### Work instructions
Taking the entries below from the top, restate each line exactly and end with the line containing "Lemma padRegisters_inv Sz".

### Dataset
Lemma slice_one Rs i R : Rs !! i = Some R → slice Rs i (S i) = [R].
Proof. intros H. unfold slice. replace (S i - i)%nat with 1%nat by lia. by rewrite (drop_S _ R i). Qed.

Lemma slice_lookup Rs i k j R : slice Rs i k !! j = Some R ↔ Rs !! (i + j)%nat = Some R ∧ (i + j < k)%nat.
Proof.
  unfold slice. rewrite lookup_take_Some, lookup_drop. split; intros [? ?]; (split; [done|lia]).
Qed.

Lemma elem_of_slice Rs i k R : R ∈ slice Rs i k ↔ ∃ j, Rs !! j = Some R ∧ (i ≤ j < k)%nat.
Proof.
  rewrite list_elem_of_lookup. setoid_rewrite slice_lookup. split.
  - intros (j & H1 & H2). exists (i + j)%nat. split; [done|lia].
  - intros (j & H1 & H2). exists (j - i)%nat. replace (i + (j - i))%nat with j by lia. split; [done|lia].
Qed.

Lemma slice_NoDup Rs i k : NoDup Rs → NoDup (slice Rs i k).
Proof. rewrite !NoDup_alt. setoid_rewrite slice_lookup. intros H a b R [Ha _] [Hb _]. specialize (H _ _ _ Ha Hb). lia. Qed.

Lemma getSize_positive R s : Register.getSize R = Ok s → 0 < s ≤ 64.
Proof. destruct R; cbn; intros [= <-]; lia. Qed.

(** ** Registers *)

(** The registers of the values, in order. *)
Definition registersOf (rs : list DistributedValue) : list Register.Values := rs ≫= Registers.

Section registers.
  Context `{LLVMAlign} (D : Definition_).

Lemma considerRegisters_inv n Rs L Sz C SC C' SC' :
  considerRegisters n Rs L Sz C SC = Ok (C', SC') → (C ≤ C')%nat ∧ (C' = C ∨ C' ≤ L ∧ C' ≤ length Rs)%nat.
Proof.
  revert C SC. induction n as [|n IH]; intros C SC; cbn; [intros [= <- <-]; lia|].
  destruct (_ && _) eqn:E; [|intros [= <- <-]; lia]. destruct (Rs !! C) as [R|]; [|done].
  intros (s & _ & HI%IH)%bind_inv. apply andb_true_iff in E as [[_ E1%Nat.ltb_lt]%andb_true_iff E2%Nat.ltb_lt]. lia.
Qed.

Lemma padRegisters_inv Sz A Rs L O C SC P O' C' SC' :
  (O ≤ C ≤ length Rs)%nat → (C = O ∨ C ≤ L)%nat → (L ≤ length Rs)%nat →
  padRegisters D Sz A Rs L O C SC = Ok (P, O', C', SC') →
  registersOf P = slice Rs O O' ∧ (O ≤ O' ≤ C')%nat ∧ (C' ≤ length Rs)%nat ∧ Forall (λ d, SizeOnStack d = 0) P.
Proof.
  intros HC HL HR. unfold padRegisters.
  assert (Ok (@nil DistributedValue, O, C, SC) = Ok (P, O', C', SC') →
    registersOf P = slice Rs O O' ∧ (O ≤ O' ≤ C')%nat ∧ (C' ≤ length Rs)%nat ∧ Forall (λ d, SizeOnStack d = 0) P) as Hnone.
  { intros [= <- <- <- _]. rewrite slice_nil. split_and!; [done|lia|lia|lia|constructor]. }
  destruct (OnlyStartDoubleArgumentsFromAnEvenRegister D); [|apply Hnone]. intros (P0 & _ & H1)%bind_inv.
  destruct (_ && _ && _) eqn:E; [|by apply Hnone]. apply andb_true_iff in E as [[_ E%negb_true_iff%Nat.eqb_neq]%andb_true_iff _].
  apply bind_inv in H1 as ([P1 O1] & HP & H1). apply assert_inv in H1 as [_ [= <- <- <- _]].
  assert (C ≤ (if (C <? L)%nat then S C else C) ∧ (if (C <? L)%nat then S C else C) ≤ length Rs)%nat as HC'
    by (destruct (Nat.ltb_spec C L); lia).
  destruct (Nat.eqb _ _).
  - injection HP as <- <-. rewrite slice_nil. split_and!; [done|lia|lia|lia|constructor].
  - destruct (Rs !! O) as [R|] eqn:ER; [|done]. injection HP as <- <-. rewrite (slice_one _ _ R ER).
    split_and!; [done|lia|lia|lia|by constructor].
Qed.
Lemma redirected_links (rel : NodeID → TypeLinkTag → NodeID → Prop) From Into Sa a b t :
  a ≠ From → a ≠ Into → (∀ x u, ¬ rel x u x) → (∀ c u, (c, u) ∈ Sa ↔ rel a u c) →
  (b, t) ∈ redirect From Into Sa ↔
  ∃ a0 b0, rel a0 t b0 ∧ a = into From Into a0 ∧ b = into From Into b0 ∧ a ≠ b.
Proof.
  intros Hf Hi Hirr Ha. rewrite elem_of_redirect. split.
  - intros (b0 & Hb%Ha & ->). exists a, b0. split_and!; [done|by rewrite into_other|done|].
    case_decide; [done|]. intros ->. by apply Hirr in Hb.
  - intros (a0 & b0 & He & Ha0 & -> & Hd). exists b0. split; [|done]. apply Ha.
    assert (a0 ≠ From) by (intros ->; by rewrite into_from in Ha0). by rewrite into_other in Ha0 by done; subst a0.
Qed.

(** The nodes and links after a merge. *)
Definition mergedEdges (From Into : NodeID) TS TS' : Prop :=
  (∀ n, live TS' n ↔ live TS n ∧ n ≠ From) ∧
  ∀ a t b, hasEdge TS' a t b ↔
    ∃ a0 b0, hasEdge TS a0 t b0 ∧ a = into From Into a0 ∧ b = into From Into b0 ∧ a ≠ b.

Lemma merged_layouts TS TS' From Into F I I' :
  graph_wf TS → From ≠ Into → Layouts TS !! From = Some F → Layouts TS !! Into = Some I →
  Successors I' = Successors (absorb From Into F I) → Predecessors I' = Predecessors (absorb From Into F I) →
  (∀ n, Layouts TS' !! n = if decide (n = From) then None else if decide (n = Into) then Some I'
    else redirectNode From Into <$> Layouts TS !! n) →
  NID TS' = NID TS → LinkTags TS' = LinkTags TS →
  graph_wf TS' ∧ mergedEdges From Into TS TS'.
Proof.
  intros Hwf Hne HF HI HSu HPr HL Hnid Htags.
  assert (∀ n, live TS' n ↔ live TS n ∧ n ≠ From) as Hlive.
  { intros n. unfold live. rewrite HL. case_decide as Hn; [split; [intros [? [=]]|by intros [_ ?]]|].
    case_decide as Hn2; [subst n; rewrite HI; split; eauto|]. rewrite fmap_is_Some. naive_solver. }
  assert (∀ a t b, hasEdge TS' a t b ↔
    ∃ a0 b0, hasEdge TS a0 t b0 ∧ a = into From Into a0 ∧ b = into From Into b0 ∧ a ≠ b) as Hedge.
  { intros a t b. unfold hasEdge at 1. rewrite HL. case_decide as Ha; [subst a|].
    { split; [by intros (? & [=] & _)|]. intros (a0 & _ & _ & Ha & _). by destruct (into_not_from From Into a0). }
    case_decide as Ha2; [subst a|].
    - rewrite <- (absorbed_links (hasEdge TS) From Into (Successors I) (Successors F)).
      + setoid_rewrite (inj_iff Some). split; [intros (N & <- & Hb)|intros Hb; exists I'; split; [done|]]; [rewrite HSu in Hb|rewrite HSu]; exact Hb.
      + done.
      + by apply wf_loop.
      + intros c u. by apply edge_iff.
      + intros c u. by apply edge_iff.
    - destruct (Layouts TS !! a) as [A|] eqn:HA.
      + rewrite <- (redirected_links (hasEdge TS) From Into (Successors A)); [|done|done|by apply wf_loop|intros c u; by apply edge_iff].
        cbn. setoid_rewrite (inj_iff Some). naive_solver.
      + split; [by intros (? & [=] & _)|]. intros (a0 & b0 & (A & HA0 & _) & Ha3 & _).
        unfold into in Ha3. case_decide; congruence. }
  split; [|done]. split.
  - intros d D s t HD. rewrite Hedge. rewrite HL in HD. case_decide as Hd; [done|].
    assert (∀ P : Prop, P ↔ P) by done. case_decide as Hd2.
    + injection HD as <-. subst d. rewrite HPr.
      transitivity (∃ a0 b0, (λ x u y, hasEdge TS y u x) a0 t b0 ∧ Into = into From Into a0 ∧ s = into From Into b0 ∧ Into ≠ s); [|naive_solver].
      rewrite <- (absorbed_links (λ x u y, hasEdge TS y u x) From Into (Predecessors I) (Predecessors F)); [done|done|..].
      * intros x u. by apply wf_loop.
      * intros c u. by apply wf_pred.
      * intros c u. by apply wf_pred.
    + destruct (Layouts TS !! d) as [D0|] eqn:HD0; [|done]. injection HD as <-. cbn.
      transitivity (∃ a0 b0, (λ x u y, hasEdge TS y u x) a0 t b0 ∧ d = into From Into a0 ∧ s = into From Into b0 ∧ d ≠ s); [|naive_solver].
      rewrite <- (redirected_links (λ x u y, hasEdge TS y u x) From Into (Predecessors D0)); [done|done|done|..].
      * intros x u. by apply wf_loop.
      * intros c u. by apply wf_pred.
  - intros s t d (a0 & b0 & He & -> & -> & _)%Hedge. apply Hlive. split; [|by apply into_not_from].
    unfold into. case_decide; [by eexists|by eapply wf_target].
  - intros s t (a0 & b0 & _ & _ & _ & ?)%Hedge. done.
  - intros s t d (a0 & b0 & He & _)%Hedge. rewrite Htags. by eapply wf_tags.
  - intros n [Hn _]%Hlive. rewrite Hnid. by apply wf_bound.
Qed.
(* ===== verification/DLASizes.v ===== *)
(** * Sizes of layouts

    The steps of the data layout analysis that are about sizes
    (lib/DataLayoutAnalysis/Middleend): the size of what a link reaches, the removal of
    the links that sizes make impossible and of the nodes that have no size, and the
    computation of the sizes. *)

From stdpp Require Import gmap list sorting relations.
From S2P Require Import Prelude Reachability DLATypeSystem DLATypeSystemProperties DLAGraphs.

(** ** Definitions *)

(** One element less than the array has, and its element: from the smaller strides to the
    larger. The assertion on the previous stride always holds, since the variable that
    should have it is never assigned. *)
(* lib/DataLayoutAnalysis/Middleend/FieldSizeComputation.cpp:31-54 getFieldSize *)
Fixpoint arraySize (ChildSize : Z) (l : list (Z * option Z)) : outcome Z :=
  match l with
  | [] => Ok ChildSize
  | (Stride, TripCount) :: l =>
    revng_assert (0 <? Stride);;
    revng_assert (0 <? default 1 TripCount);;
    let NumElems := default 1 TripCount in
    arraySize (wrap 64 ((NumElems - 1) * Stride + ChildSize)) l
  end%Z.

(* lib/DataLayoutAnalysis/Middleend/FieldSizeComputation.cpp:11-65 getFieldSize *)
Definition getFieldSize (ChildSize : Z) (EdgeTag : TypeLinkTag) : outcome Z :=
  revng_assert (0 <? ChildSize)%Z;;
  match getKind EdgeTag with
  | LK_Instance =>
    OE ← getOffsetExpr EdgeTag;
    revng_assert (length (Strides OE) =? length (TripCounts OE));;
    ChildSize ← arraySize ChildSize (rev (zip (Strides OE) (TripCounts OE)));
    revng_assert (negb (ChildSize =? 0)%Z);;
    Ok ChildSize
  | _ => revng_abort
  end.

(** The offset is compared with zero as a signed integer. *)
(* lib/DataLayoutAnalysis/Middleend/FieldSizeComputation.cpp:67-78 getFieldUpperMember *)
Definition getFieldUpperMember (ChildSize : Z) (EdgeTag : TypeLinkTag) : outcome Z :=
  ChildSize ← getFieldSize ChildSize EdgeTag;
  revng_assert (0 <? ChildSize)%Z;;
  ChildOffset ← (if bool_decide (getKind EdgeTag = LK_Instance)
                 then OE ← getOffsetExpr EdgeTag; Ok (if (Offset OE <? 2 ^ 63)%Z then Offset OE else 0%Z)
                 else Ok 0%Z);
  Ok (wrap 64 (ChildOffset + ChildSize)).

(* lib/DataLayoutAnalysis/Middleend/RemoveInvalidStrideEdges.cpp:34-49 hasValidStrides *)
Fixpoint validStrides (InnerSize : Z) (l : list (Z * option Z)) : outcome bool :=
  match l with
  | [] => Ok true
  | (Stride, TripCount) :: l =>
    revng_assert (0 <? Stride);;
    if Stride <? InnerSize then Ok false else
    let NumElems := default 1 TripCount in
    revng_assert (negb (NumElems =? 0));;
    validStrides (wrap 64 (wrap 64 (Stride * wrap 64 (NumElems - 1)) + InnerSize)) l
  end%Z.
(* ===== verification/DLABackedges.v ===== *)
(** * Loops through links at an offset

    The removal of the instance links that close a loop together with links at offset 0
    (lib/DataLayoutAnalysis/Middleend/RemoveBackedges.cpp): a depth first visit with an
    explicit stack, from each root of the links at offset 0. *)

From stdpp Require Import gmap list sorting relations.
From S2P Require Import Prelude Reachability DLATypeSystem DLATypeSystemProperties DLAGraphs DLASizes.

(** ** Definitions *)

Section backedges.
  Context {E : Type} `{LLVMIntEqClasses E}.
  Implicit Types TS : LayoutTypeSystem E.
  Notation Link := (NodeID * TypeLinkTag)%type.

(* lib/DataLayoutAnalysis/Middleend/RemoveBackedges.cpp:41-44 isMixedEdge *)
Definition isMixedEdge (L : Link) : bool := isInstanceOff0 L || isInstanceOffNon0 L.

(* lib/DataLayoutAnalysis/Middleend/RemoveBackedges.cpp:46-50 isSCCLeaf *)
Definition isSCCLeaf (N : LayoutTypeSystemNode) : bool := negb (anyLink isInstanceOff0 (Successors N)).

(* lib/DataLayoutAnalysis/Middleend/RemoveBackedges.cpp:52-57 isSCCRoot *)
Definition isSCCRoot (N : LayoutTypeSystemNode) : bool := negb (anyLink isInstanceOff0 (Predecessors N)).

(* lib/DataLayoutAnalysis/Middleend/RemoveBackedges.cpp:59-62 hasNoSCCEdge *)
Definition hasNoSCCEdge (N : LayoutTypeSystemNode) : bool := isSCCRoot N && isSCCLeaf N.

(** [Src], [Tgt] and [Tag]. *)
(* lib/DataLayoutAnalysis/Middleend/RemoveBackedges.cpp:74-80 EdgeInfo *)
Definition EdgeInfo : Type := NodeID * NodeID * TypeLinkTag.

### Exercise result
Lemma slice_one Rs i R : Rs !! i = Some R → slice Rs i (S i) = [R].
Proof. intros H. unfold slice. replace (S i - i)%nat with 1%nat by lia. by rewrite (drop_S _ R i). Qed.

Lemma slice_lookup Rs i k j R : slice Rs i k !! j = Some R ↔ Rs !! (i + j)%nat = Some R ∧ (i + j < k)%nat.
Proof.
  unfold slice. rewrite lookup_take_Some, lookup_drop. split; intros [? ?]; (split; [done|lia]).
Qed.

Lemma elem_of_slice Rs i k R : R ∈ slice Rs i k ↔ ∃ j, Rs !! j = Some R ∧ (i ≤ j < k)%nat.
Proof.
  rewrite list_elem_of_lookup. setoid_rewrite slice_lookup. split.
  - intros (j & H1 & H2). exists (i + j)%nat. split; [done|lia].
  - intros (j & H1 & H2). exists (j - i)%nat. replace (i + (j - i))%nat with j by lia. split; [done|lia].
Qed.

Lemma slice_NoDup Rs i k : NoDup Rs → NoDup (slice Rs i k).
Proof. rewrite !NoDup_alt. setoid_rewrite slice_lookup. intros H a b R [Ha _] [Hb _]. specialize (H _ _ _ Ha Hb). lia. Qed.

Lemma getSize_positive R s : Register.getSize R = Ok s → 0 < s ≤ 64.
Proof. destruct R; cbn; intros [= <-]; lia. Qed.

(** ** Registers *)

(** The registers of the values, in order. *)
Definition registersOf (rs : list DistributedValue) : list Register.Values := rs ≫= Registers.

Section registers.
  Context `{LLVMAlign} (D : Definition_).

Lemma considerRegisters_inv n Rs L Sz C SC C' SC' :
  considerRegisters n Rs L Sz C SC = Ok (C', SC') → (C ≤ C')%nat ∧ (C' = C ∨ C' ≤ L ∧ C' ≤ length Rs)%nat.
Proof.
  revert C SC. induction n as [|n IH]; intros C SC; cbn; [intros [= <- <-]; lia|].
  destruct (_ && _) eqn:E; [|intros [= <- <-]; lia]. destruct (Rs !! C) as [R|]; [|done].
  intros (s & _ & HI%IH)%bind_inv. apply andb_true_iff in E as [[_ E1%Nat.ltb_lt]%andb_true_iff E2%Nat.ltb_lt]. lia.
Qed.

Lemma padRegisters_inv Sz A Rs L O C SC P O' C' SC' :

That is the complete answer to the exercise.